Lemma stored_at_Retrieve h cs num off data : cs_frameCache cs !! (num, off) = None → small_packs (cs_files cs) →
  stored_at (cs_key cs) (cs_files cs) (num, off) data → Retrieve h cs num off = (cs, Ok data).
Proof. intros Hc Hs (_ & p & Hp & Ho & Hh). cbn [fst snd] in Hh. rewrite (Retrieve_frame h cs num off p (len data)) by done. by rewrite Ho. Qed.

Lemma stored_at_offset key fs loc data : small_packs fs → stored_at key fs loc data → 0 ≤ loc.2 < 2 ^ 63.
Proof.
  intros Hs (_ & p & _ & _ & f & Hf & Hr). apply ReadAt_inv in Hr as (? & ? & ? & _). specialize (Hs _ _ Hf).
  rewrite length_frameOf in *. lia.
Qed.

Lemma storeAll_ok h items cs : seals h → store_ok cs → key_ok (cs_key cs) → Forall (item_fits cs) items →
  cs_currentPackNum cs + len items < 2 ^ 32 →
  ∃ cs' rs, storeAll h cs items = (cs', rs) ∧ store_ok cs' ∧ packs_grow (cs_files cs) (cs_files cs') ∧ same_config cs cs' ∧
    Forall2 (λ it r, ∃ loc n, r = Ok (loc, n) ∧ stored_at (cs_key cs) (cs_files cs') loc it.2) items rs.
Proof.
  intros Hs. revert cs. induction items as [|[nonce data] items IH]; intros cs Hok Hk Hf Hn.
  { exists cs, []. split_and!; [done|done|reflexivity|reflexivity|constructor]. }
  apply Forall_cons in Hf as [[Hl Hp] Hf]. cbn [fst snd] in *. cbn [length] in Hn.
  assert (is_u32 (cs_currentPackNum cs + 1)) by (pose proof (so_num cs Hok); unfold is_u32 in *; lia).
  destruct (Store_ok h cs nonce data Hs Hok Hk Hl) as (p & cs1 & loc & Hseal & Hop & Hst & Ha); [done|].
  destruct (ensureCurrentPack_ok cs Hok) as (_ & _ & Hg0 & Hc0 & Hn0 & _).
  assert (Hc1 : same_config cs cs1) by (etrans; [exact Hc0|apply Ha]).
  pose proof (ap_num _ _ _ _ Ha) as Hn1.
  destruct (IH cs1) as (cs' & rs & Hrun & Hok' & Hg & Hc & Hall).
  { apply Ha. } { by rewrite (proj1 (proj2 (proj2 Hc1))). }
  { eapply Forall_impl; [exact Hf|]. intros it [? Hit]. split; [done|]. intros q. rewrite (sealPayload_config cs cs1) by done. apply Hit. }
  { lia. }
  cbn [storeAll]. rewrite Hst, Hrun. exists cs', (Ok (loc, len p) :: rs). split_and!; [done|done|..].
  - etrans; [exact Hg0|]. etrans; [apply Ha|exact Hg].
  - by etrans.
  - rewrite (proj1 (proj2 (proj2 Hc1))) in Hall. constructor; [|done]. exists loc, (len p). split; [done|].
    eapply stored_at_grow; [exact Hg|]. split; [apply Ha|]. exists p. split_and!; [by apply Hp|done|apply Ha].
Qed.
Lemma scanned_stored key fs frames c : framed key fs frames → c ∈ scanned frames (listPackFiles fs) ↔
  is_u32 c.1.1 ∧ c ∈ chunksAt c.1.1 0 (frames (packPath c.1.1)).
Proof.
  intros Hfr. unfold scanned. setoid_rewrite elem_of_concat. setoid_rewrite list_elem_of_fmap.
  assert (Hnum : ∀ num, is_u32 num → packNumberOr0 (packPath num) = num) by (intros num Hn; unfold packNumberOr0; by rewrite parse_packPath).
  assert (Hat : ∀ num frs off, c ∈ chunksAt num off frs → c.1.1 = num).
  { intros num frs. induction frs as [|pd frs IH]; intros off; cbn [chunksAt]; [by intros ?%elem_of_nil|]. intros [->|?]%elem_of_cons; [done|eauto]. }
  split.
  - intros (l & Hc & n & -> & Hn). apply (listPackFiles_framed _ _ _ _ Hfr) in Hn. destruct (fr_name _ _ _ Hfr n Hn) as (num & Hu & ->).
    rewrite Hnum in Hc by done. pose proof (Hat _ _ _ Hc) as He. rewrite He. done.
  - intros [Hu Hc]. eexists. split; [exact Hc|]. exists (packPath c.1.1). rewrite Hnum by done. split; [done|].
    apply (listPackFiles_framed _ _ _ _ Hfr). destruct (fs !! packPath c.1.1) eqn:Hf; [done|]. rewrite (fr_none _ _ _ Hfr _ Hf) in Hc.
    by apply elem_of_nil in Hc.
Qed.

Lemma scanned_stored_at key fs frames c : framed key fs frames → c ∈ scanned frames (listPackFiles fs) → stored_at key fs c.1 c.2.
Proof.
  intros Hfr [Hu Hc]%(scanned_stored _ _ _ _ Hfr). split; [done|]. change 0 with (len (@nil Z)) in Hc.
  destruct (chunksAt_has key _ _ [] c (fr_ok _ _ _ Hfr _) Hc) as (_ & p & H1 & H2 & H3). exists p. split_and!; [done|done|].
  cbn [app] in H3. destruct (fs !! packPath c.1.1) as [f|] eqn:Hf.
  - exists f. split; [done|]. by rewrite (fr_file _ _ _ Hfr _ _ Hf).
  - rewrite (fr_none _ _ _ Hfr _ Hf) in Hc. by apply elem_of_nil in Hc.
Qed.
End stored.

▶ _Goal of the exercise_: Exactly as they appear, retype the lines from the start of the records through the line containing "intros Hs (_".

▶ _Your solution_:
Lemma stored_at_Retrieve h cs num off data : cs_frameCache cs !! (num, off) = None → small_packs (cs_files cs) →
  stored_at (cs_key cs) (cs_files cs) (num, off) data → Retrieve h cs num off = (cs, Ok data).
Proof. intros Hc Hs (_ & p & Hp & Ho & Hh). cbn [fst snd] in Hh. rewrite (Retrieve_frame h cs num off p (len data)) by done. by rewrite Ho. Qed.

Lemma stored_at_offset key fs loc data : small_packs fs → stored_at key fs loc data → 0 ≤ loc.2 < 2 ^ 63.
Proof.
  intros Hs (_ & p & _ & _ & f & Hf & Hr). apply ReadAt_inv in Hr as (? & ? & ? & _). specialize (Hs _ _ Hf).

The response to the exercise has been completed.